Dermatologic conditions vary in severity, but they all impact the lives of those who are affected by them. At Fougera Pharmaceuticals Inc., we are committed to helping individuals get the right treatment for their specific conditions. The appearance and health of your skin are important to you–and us.
For more information about common skin disorders and the ways in which they are treated, please choose from the topics listed below.
Acne
Acne: A Common Culprit
Acne affects almost 17 million people in the United States, making it the most common skin problem in the country. A disease of the pilosebaceous units, or PSUs, acne lesions occur when hair follicles become plugged with oil and skin cells. Then, bacteria that normally exist on the skin multiply in the clogged pores, causing inflammation and redness.
People with acne may suffer from different types of acne lesions - including microcomedos, open comedos (blackheads) and closed comedos (whiteheads). More severe eruptions include nodules and cysts, which can cause pain and scarring.
Some factors that contribute to acne are genetics, hormonal fluctuations, certain drugs and environmental irritants such as greasy makeup or high humidity.
Acne can be treated with over-the-counter or prescription medicines that reduce oil production and bacteria on the skin. In some cases, doctors may also prescribe oral medications to heal acne lesions and prevent new ones from forming.
For more information about acne, its causes and treatments, talk to your dermatologist.
Talking to Your Dermatologist About Acne
A visit to your dermatologist is an important step in treating acne, especially if over-the-counter medications haven't helped you. The first time you see a dermatologist about acne, he or she may ask you how long you've had acne, how you've tried treating it, and other questions about your general medical history. You can ask questions, too, such as:
- What's causing my acne?
- How do I know if it's mild, severe, or in-between?
- What should I expect from the treatment I've been using?
- How soon can I expect to see results from prescription treatments?
- How do they work?
Before you leave your doctor's office, make sure you understand exactly how to use any medications your doctor prescribes.
Actinic Keratosis (AK)
Understanding Actinic Keratosis (AK) and Its Risks
AK is a chronic skin condition caused by long-term sun exposure and characterized by slow-growing lesions. AKs are small, crusty or scaly bumps that show up on or beneath the skin's surface.
AK is the most common precancerous condition. Approximately 10% of AKs ultimately become cancerous, and nearly half of all squamous cell carcinomas (skin cancers) begin as untreated AKs.

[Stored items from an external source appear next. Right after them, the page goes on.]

(* ===== verification/Supervisor.v ===== *)
(** * Process supervisor

    [PactSupervisor] of crates/pact-agent/src/supervisor/pact_supervisor.rs:
    start, stop, restart, status and health of declared services, ordered
    start and stop of all of them, and one iteration of the supervision loop.
    Processes (tokio) and cgroup scopes (hpc-node) are outside the program:
    they are the operations of the class [ProcessApi] on an outside world
    [W], and what the theorems need to know about them is the class
    [ProcessLaws]. Each definition that holds the lock of the process table
    throughout is one step; [do_restart] and [restart] release it in between
    and are compositions of such steps. *)

From S2P Require Import Prelude Text Types.
From stdpp Require Import options.

(** [io_max] is always [None]. *)
Record ResourceLimits := { memory_max : option N; cpu_weight : option N }.

(** Result of waiting for a child within the grace period. *)
Inductive WaitOutcome := Exited (code : option Z) | WaitFailed | GraceExpired.

(** A child process is named by a number of its own, a scope by its path. *)
Class ProcessApi (W : Type) := {
  spawn : string → list string → W → W * result N string;
  (* [Child::id] of a child that was just spawned *)
  child_id : N → N;
  sigterm : N → W → W;
  (* [try_wait().ok().flatten()], with the exit status as its code *)
  try_wait : N → W → W * option (option Z);
  (* [timeout(grace, child.wait())] *)
  wait_within : N → N → W → W * WaitOutcome;
  (* [child.kill()], which waits for the child to be gone *)
  kill : N → W → W * result unit string;
  create_scope : string → string → ResourceLimits → W → W * result string string;
  destroy_scope : string → W → W * result unit string;
  slice_pact_infra : string;
  (* [reqwest::get]: whether the status is a success, and its text *)
  http_get : string → W → W * result (bool * string) string;
  tcp_connect : string → W → W * result unit string;
}.
(* ===== verification/Whitelist.v ===== *)
(** * Tokens, command whitelist and argument check of the remote shell

    crates/pact-agent/src/shell/auth.rs (token validation and roles) and
    shell/whitelist.rs (the commands a node may run remotely, and the check
    of their arguments). JWT decoding and the key server are outside the
    program and are the class [JwtApi]. *)

From S2P Require Import Prelude Text Types.
From stdpp Require Import options.
From Stdlib Require Import Ascii.

(** ** Tokens *)

Inductive StringOrVec := SvNone | SvSingle (s : string) | SvMultiple (v : list string).

Record TokenClaims := {
  tc_sub : string;
  tc_aud : StringOrVec;
  tc_iss : string;
  tc_exp : N;
  tc_iat : N;
  tc_pact_role : option string;
  tc_pact_principal_type : option string;
}.

Record AuthConfig := {
  ac_issuer : string;
  ac_audience : string;
  ac_hmac_secret : option bytes;
  ac_jwks_url : option string;
}.

Record Jwk := {
  jwk_kty : string;
  jwk_kid : option string;
  jwk_alg : option string;
  jwk_n : option string;
  jwk_e : option string;
  jwk_use : option string;
}.

Inductive AuthError :=
| MissingToken | InvalidFormat | TokenExpired
| InvalidAudience (expected : string) | InvalidIssuer (expected : string)
| InvalidToken (detail : string) | NoSigningKey
| JwksFetchError (detail : string) | InsufficientPrivileges (detail : string).

(** The error kinds of jsonwebtoken that the code tells apart. *)
Inductive JwtError := ExpiredSignature | JwtInvalidAudience | JwtInvalidIssuer | JwtOther (text : string).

The risk of AK increases with age, and although it can occur in people as young as 40, AK is most common in those between the ages of 60 and 74. In addition to age, the risks for AK include a history of prolonged sun exposure (especially sunburns), light eyes and skin tone, and a compromised immune system.
AK can occur anywhere on the body that has been exposed to the sun. Identifying and treating AK as early as possible greatly reduces the risk that it will become skin cancer. This is why it is important to perform monthly skin checks as well as to have your doctor perform annual skin exams. Also, you should see your dermatologist if you notice any changes in your skin.
Talking to Your Dermatologist About AK and How to Treat It
There are a several treatments for AK1:
- Cryosurgery freezes the AKs
- Photodynamic therapy removes the lesions with light-activated acid
- Topical therapy uses medicated gels and creams to destroy AK lesions
Here are some questions you might want to ask your doctor if you are diagnosed with AK:
- What are my best treatment options?
- What are the side effects of the chosen AK treatment?
- How will I know if I am having an abnormal reaction to the treatment?
- Will I get new AKs?
- Can I still continue to enjoy outdoor activities during and after AK treatment?
- When should I return for a follow-up visit?
Before you leave your doctor's office, be sure you understand exactly how to use any medications you are prescribed.
Dermatitis
Atopic Dermatitis: An Itchy Situation
Atopic dermatitis–one of the most common forms of eczema–is a chronic condition marked by itchy and inflamed skin. Some 15 million people in the United States suffer from the symptoms of atopic dermatitis. While many of these are infants and children, atopic dermatitis can persist into the adult years, especially in people who live in dry climates.
The exact causes of atopic dermatitis are unknown, but the disease is believed to stem from both hereditary and environmental factors. Atopic dermatitis is also associated with autoimmunity, where a person's body reacts with its own tissues.
Symptoms of atopic dermatitis vary, but the most common ones include dry, itchy skin, rashes on the face, inside the elbows and behind the knees, and on the hands and feet. Atopic dermatitis can also affect the skin around the eyes.
Atopic dermatitis can be treated with topical immuno-modulators, topical corticosteroids, or oral medications. Other measures, such as avoiding allergens and synthetic materials, can help calm symptoms.
Talking to Your Dermatologist About Atopic Dermatitis
Effective treatment of atopic dermatitis requires an ongoing partnership between physician, patient, and– especially in the case of younger patients–with the family, as well.
Make sure you provide your dermatologist with complete information about your own medical history and that of any other members of your family who may have or have had atopic dermatitis symptoms.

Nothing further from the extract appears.